The fireplace has been replaced by a TV
cracked open like a dinosaur egg, the blue
flame flickering inside the screen. President

Smunchner, half-ruined face still swoonworthy
from the right, patiently waits for the drums
to subside, for children to return to parents’

sides. The purple mountains proudly wear
their scars and even the battlefields smoke
on screen, like Tinseltown toughs and starlets.

His voice is low, clear, reasonable as extra
rations for rebuilders. He weaves plans like
rainbow scarves fluttering on sore cold necks.

His words are not important; they never are.
He has taken the country as a bride.
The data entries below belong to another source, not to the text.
(** X7.  When the digest has at least four bytes (SHA-256 has 32), the
    fingerprint made of a public key consists of eight hexadecimal digits,
    so that [isValidFingerprint] accepts it, and the short fingerprint
    consists of its first four. *)
Theorem generated_fingerprint_is_valid (publicKeyBytes : list N) :
  uppersBasicLatin ->
  (4 <= length (sha256 publicKeyBytes))%nat ->
  Forall (fun b => (b < 256)%N) (sha256 publicKeyBytes) ->
  isValidFingerprint (generateFingerprint publicKeyBytes) = true
  /\ length (generateFingerprint publicKeyBytes) = 8%nat
  /\ length (generateShortFingerprint publicKeyBytes) = 4%nat
  /\ generateFingerprint publicKeyBytes
     = generateShortFingerprint publicKeyBytes
       ++ skipn 4 (generateFingerprint publicKeyBytes).
Proof.
  intros Hup Hlen Hbytes.
  assert (Hfour : Forall (fun b => (b < 256)%N) (firstn 4 (sha256 publicKeyBytes)))
    by now apply Forall_firstn.
  destruct (bytesToHex_units Hfour) as (Hl & Hascii & Hhex).
  rewrite length_firstn in Hl.
  assert (E : generateFingerprint publicKeyBytes
              = map upperUnit (bytesToHex (firstn 4 (sha256 publicKeyBytes)))).
  { unfold generateFingerprint. now apply Hup. }
  assert (L : length (generateFingerprint publicKeyBytes) = 8%nat).
  { rewrite E, length_map. lia. }
  split; [|split; [assumption|split]].
  - unfold isValidFingerprint. rewrite L. simpl. rewrite E.
    apply forallb_forall. intros c Hc. apply in_map_iff in Hc as (c0 & <- & Hc0).
    now apply (proj1 (Forall_forall _ _) Hhex).
  - unfold generateShortFingerprint. rewrite length_firstn. lia.
  - unfold generateShortFingerprint. now rewrite firstn_skipn.
Qed.
End Fingerprint.

(* ================================================================== *)
(** * Further properties: the readers of the directory *)
(* ================================================================== *)

Lemma existsb_jseqb (r : jsstring) (rooms : list jsstring) :
  existsb (jseqb r) rooms = true <-> In r rooms.
Proof.
  rewrite existsb_exists. split.
  - intros (x & Hx & E). apply jseqb_eq in E. now subst.
  - intros Hr. exists r. split; [assumption | apply jseqb_refl].
Qed.

Lemma setAdd_spec (r : jsstring) (rooms : list jsstring) :
  (NoDup rooms -> NoDup (ChatState.setAdd r rooms))
  /\ forall x, In x (ChatState.setAdd r rooms) <-> In x rooms \/ x = r.
Proof.
  unfold ChatState.setAdd. destruct (existsb (jseqb r) rooms) eqn:E.
  - apply existsb_jseqb in E. split; [auto|]. intros x. split; [auto|].
    intros [Hx| ->]; assumption.
  - assert (Hr : ~ In r rooms).
    { intros Hr. apply existsb_jseqb in Hr. congruence. }
    split.
    + intros Hnd. apply NoDup_app; [assumption | repeat constructor; intros [] |].
      intros x Hx [<-|[]]. contradiction.
    + intros x. rewrite in_app_iff. simpl. intuition.
Qed.

Lemma fold_setAdd {A} (f : A -> jsstring) (l : list A) : forall init,
  (NoDup init -> NoDup (fold_left (fun rooms y => ChatState.setAdd (f y) rooms) l init))
  /\ forall x, In x (fold_left (fun rooms y => ChatState.setAdd (f y) rooms) l init)
               <-> In x init \/ In x (map f l).
Proof.
  induction l as [|y l IH]; intros init; simpl.
  - split; [auto|]. intros x. intuition.
  - destruct (IH (ChatState.setAdd (f y) init)) as [IH1 IH2].
    destruct (setAdd_spec (f y) init) as [S1 S2]. split.
    + auto.
    + intros x. rewrite IH2, S2. intuition.
Qed.

Lemma getKnownRooms_spec (d : ChatState) :
  NoDup (ChatState.getKnownRooms d)
  /\ forall r, In r (ChatState.getKnownRooms d)
               <-> In r (map UserInfo.room (JsMap.values (users d)))
                   \/ In r (JsMap.keys (roomMessages d)).
Proof.
  unfold ChatState.getKnownRooms.
  destruct (fold_setAdd UserInfo.room (JsMap.values (users d)) []) as [U1 U2].
  destruct (fold_setAdd (fun room : jsstring => room) (JsMap.keys (roomMessages d))
              (fold_left (fun rooms user => ChatState.setAdd (UserInfo.room user) rooms)
                 (JsMap.values (users d)) [])) as [K1 K2].
  split.
  - apply K1, U1. constructor.
  - intros r. rewrite K2, U2, map_id. simpl. intuition.
Qed.

Lemma length_flat_map_filter_cons {A B} (p : B -> A -> bool) (u : A) (us : list A)
    (rs : list B) :
  length (flat_map (fun r => filter (p r) (u :: us)) rs)
  = (length (filter (fun r => p r u) rs)
     + length (flat_map (fun r => filter (p r) us) rs))%nat.
Proof.
  induction rs as [|r rs IH]; [reflexivity|].
  cbn [flat_map]. rewrite !length_app, IH. cbn [filter].
  destruct (p r u); cbn [length]; lia.
Qed.

Lemma filter_jseqb_once (x : jsstring) (rs : list jsstring) :
  NoDup rs -> In x rs -> length (filter (fun r => jseqb x r) rs) = 1%nat.
Proof.
  induction 1 as [|r rs Hr Hnd IH]; intros Hx; [contradiction|].
  simpl. destruct (jseqb x r) eqn:E.
  - apply jseqb_eq in E. subst r. simpl. f_equal.
    assert (Hnone : forall l, ~ In x l -> filter (fun r => jseqb x r) l = []).
    { induction l as [|y l IHl]; [reflexivity|]. intros Hn. simpl.
      destruct (jseqb x y) eqn:Ey.
      - apply jseqb_eq in Ey. subst. elim Hn. now left.
      - apply IHl. intros Hl. apply Hn. now right. }
    now rewrite Hnone.
  - destruct Hx as [->|Hx]; [now rewrite jseqb_refl in E | now apply IH].
Qed.
(** X18: with any number of audio uploads in flight, each part of the
    project is what the last event that writes it has written, whichever
    upload that event belongs to: the file and its URL come from the upload
    that began last, the duration from the metadata event that fired last,
    and the segment list from the analysis that resolved last, or is empty
    if an upload began after it.  A rejection changes the status only.  So
    the project can hold the second upload's file with the first upload's
    duration or segments. *)
Theorem uploads_in_flight_last_write_wins :
  (forall before after file url st,
     Forall (fun ev => is_begins ev = false) after ->
     let final := upload_run (before ++ upload_begins file url :: after) st in
     audioFile (project final) = Some file
     /\ audioUrl (project final) = Some url)
  /\ (forall before after d st,
        Forall (fun ev => is_metadata ev = false) after ->
        duration (project (upload_run (before ++ upload_metadata d :: after)
                             st)) = d)
  /\ (forall before after captured now rawData st,
        Forall (fun ev => is_begins ev = false) after ->
        Forall (fun ev => is_resolves ev = false) after ->
        exists fresh out,
          analyzeAudioAndSegment now (reply_items rawData) = Js.Return fresh
          /\ matchImagesToSegments fresh captured = Js.Return out
          /\ segments (project
               (upload_run (before ++ upload_resolves captured now rawData
                                      :: after) st)) = out)
  /\ (forall before after file url st,
        Forall (fun ev => is_begins ev = false) after ->
        Forall (fun ev => is_resolves ev = false) after ->
        segments (project (upload_run (before ++ upload_begins file url
                                                 :: after) st)) = [])
  /\ (forall before captured st,
        let earlier := upload_run before st in
        let final := upload_run (before ++ [upload_rejects captured]) st in
        status (processing final) = error
        /\ project final = project earlier
        /\ images final = images earlier).
Proof.
  assert (Hsplit : forall before ev after st,
            upload_run (before ++ ev :: after) st
            = upload_run after (upload_step (upload_run before st) ev)).
  { intros before ev after st. rewrite upload_run_app. reflexivity. }
  assert (Hboth : forall after,
            Forall (fun ev => is_begins ev = false) after ->
            Forall (fun ev => is_resolves ev = false) after ->
            forall st, segments (project (upload_run after st))
                       = segments (project st)).
  { intros after Hb Hr. induction after as [|ev after IH]; intros st.
    - reflexivity.
    - apply Forall_cons in Hb as [Hb1 Hb], Hr as [Hr1 Hr].
      cbn [upload_run fold_left]. fold (upload_run after (upload_step st ev)).
      rewrite (IH Hb Hr). exact (upload_step_keeps_segments st ev Hb1 Hr1). }
  split; [|split; [|split; [|split]]].
  - intros before after file url st Hafter final. subst final.
    rewrite Hsplit. split.
    + rewrite (upload_run_keeps (fun s => audioFile (project s)) is_begins);
        [reflexivity| |exact Hafter].
      intros s ev Hev. exact (proj1 (upload_step_keeps_file s ev Hev)).
    + rewrite (upload_run_keeps (fun s => audioUrl (project s)) is_begins);
        [reflexivity| |exact Hafter].
      intros s ev Hev. exact (proj2 (upload_step_keeps_file s ev Hev)).
  - intros before after d st Hafter. rewrite Hsplit.
    rewrite (upload_run_keeps (fun s => duration (project s)) is_metadata);
      [reflexivity| |exact Hafter].
    intros s ev Hev. exact (upload_step_keeps_duration s ev Hev).
  - intros before after captured now rawData st Hb Hr.
    destruct (settles_resolved captured now rawData (upload_run before st))
      as (fresh & out & Hf & Hout & Hsettle).
    exists fresh, out. split; [exact Hf|]. split; [exact Hout|].
    rewrite Hsplit, (Hboth after Hb Hr). cbn [upload_step].
    rewrite Hsettle. reflexivity.
  - intros before after file url st Hb Hr.
    rewrite Hsplit, (Hboth after Hb Hr). reflexivity.
  - intros before captured st earlier final. subst earlier final.
    rewrite Hsplit. cbn. repeat split.
Qed.
Lemma sorted_links (ps : list (ExtractedLink * Q)) :
  Forall (fun p => snd p = heuristicScore (fst p)) ps ->
  StronglySorted (desc snd) ps ->
  StronglySorted (desc heuristicScore) (map fst ps).
Proof.
  intros Hps Hs. induction Hs as [|p ps Hs IH Hall]; simpl; [constructor |].
  inversion Hps as [|? ? Hp Hps']; subst.
  constructor; [now apply IH |].
  apply List.Forall_forall. intros l Hl. apply in_map_iff in Hl as (q & <- & Hq).
  rewrite List.Forall_forall in Hall, Hps'.
  specialize (Hall q Hq). unfold desc in *. now rewrite <- Hp, <- (Hps' q Hq).
Qed.

Lemma rfp_anchor_matches u c :
  test (contains (alts ["rfp"; "rfq"; "rfi"]))
       (toLowerCase (u +:+ " " +:+ "FY2025 RFP for IT Services" +:+ " " +:+ c))
  = true.
Proof.
  rewrite toLowerCase_app. unfold test, contains; cbn [from_start body to_end].
  apply search_app. cbn [append toLowerCase].
  do 8 apply search_skip. apply search_here.
  do 3 apply match_here_step. apply match_here_nullable. reflexivity.
Qed.
(** The [while] loop.  The fuel given is never used up ([dfs_fuel_enough]
    below), so the last branch is never taken. *)
Definition dfs (dim : Z) (b : list (list cell)) (car_type : cell)
    (o : orient) (visited : list (list bool)) (car_parts stack : list (Z * Z))
  : outcome (list (list bool) * list (Z * Z)) :=
  match dfs_fuel (dfs_measure visited stack) dim b car_type o
                 visited car_parts stack with
  | Some r => r
  | None => Val (visited, car_parts)
  end.

(** The body of the two nested [for] loops, at cell [(r, c)]. *)
Definition scan_cell (r c : Z) (visited : list (list bool))
  : M (list (list bool)) :=
  do x <- board_getitem r c;
  if cell_eqb x Empty then ret visited
  else
    do seen <- index_or_raise (py_getitem2 visited r c);
    if seen then ret visited
    else
      do car_type <- board_getitem r c;
      let orientation := if cell_eqb car_type H then horizontal else vertical in
      let car_parts := [] in
      let stack := [(r, c)] in
      do dim <- get_board_dimension;
      do b <- get_board;
      do found <- lift (dfs dim b car_type orientation visited car_parts stack);
      let '(visited', car_parts') := found in
      match car_parts' with
      | [] => ret visited'
      | _ :: _ =>
          do min_r <- lift (py_min (map fst car_parts'));
          do min_c <- lift (py_min (map snd car_parts'));
          do max_r <- lift (py_max (map fst car_parts'));
          do max_c <- lift (py_max (map snd car_parts'));
          let new_car := Car__init__ (min_r, min_c) (max_r, max_c) orientation in
          do cs <- get_cars;
          run set_cars (cs ++ [new_car]);
          ret visited'
      end.

Definition find_cars : M unit :=
  run set_cars [];
  do dim <- get_board_dimension;
  let visited := replicate (Z.to_nat dim) (replicate (Z.to_nat dim) false) in
  do dim_r <- get_board_dimension;
  run for_fold (py_range 0 dim_r) (fun r visited =>
        do dim_c <- get_board_dimension;
        for_fold (py_range 0 dim_c) (fun c visited => scan_cell r c visited)
                 visited) visited;
  ret tt.
(** * AI-powered web test automation: the pipeline orchestrator

    A shallow embedding of [app.py] (the generator [process_website]),
    [genai_handler.py] (the response validator and the two synthesis
    calls), [utils.py] (the three exporters) and the boundary of
    [scraper.py], followed by the properties of the orchestration core.

    Conventions.
    - Python [str] is the [string] of its UTF-8 bytes; a newline is [nl].
    - A Python value held in a dict or a DataFrame cell is a [value].
    - Everything outside the repository (the browser, the chat API, the
      file system, [json.loads], [json.dumps], [str()] of a non-string)
      is a field of [World]; the code is a function of the world.
    - A generator is a function to the list of its events: the snapshots
      it yields, interleaved with the collaborator calls it makes.
    - [process_website_in] is the generator for any state of the output
      directory; [process_website] is the generator where the directory
      [app.py] creates when it is loaded is still there. *)

From Stdlib Require Import String Ascii List ZArith Bool Lia Sorted.
From stdpp Require Import base list pretty.
Import ListNotations.
Local Open Scope string_scope.
Set Warnings "-register-all".

(** ** Python strings *)

Module Str.

Definition nl : string := String (ascii_of_nat 10) EmptyString.

(** [s.startswith(p)] *)
Definition startswith (s p : string) : bool := String.prefix p s.

(** [s[n:]] *)
Fixpoint drop (n : nat) (s : string) : string :=
  match n, s with
  | O, _ => s
  | S _, EmptyString => EmptyString
  | S n', String _ r => drop n' r
  end.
Vows
billow out and there is a mist drifting across

the studio, lamb-shaped, looking as soft as
a well-braised armistice. One of the teary
cameramen won’t stop whispering, History

Is Just a Country Road, Take Me Home,
but has forgotten the singer who’d starred
in a movie with God, yet not the sequel.

The President scarcely pauses as Secret
Servants whisk the crying man away for
tea and reconditioning. He adjusts his patch

and scans the tiny screens blinking tiredly,
his broadcast spooling upside down in irises,
a silent actor, trying to make sense of it all.

John F. Buckley and Martin Ott began their ongoing games of poetic volleyball in the spring of 2009. Since then, their collaborations have been accepted into more than seventy journals and anthologies, including Drawn to Marvel, Evergreen Review, Rabbit Ears, and ZYZZYVA, and gathered into two full-length collections on Brooklyn Arts Press, Poets’ Guide to America (2012) and the forthcoming Yankee Broadcast Network (2014). They are now writing poems for a third manuscript, American Wonder, about superheroes and supervillains.